After the construction DTM has been created, the data then returns to the field for use in grading operations. Most often this has been in the form of traditional grading stakes that are used to determine cut and fill at given locations across the site. A recent trend that has gathered considerable momentum in the last few years is stakeless grading via either GPS- or robotic total station-guided machine control. This procedure provides the ultimate in time savings because grading operations are performed without the need for the traditional grading stakes. Onsite survey control is still required, but most of the operation is handled in an automated fashion. Earthmoving machines are equipped with antennas and receivers as well as a graphical operator interface inside the cab. The construction DTM is transferred from the office PC to the earthmovers via a small memory chip and the equipment in the machines has a display that guides the operator, providing real-time 3D location data of the blade. Onboard software compares the actual location of the blade to the desired location as determined by the construction DTM. The blade height is then set either manually by the operator or automatically by the control equipment tied into the earthmover’s hydraulic system. Manufacturers of the hardware and software systems have gone to great lengths to ensure ease of use while maintaining the highest level of accuracy.

Conclusion

Digital Terrain Models form the backbone for almost all development projects. The initial existing conditions DTM provides the engineers, property owners, developers and contractors with the knowledge of current site constraints and with a basis for design. Proposed design DTMs allow the engineer to increase precision while decreasing time spent by modeling and evaluating multiple options, reviewing for quality and adherence to design parameters and revising the site in a reduced amount of time. Construction DTMs used by contractors and estimators allow for accurate quantity take-offs and cost estimates to help win bids and deliver high-quality construction in less time.
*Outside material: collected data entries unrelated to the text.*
(** The loop over a concatenation is the loop over the first part, then
    over the second from what the first built. *)
Lemma convert_messages_app (lib : AgnoLib) (pre post : list json) :
  forall (acc : list value) (st : state),
    convert_messages rt lib (pre ++ post) acc st
    = (acc' <- convert_messages rt lib pre acc;;
       convert_messages rt lib post acc') st.
Proof.
  induction pre as [|p pre IH]; intros acc st; simpl.
  - reflexivity.
  - unfold bind at 1 2 3.
    destruct (convert_message rt lib p st) as [[new|e] st1]; [|reflexivity].
    rewrite IH. reflexivity.
Qed.

(** X9.  With the library and an agent, when the messages convert and the
    library generates, [generate_completion] answers success with the
    [content] of what the library returned.  [agent.generate] is called
    once, after the conversions, on the converted messages and on the
    three options, each defaulted when absent (0.7, 1000, None). *)
Theorem generate_completion_success
    (lib : AgnoLib) (items : list json) (o : list (pystr * json))
    (msgs : list value) (response content : value) (st st1 : state) :
  agno rt = Some lib ->
  agent st <> VNone ->
  convert_messages rt lib items [] st = (Ok msgs, st1) ->
  generate lib (agent st) msgs (option_temperature o) (option_max_tokens o)
    (option_stop o) = Ok response ->
  getattr lib response (lit "content") = Ok content ->
  generate_completion rt (JList items) (JDict o) st
  = (Ok (VDict [(lit "success", VBool true); (lit "data", content)]),
     after_call st1
       (CGenerate (agent st) msgs (option_temperature o) (option_max_tokens o)
          (option_stop o))).
Proof.
  intros Hlib Hagent Hconv Hgen Hcontent.
  rewrite (generate_completion_with_agent lib _ _ st Hlib Hagent).
  pose proof (convert_messages_agent lib items [] st) as Hkeep.
  rewrite Hconv in Hkeep. simpl in Hkeep.
  unfold try_except, bind, lift, lib_call, get_agent, ret. cbn [py_iter].
  rewrite Hconv, !py_get_dict.
  fold (option_temperature o) (option_max_tokens o) (option_stop o).
  unfold option_temperature, option_max_tokens, option_stop, config_field in *.
  rewrite Hkeep, Hgen, Hcontent. unfold after_call. rewrite Hkeep. reflexivity.
Qed.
The life of digital terrain models and the data used to create them spans across the entire breadth of a project. From initial topographic survey to engineering design, and on to estimation and construction, data is successively built up and has become increasingly valuable. Individual firms at each step of the process can realize tangible productivity and profit gains by training on and fully implementing the software applications they use. The firms that learn to master the skills needed to utilize this data will be the ones that succeed.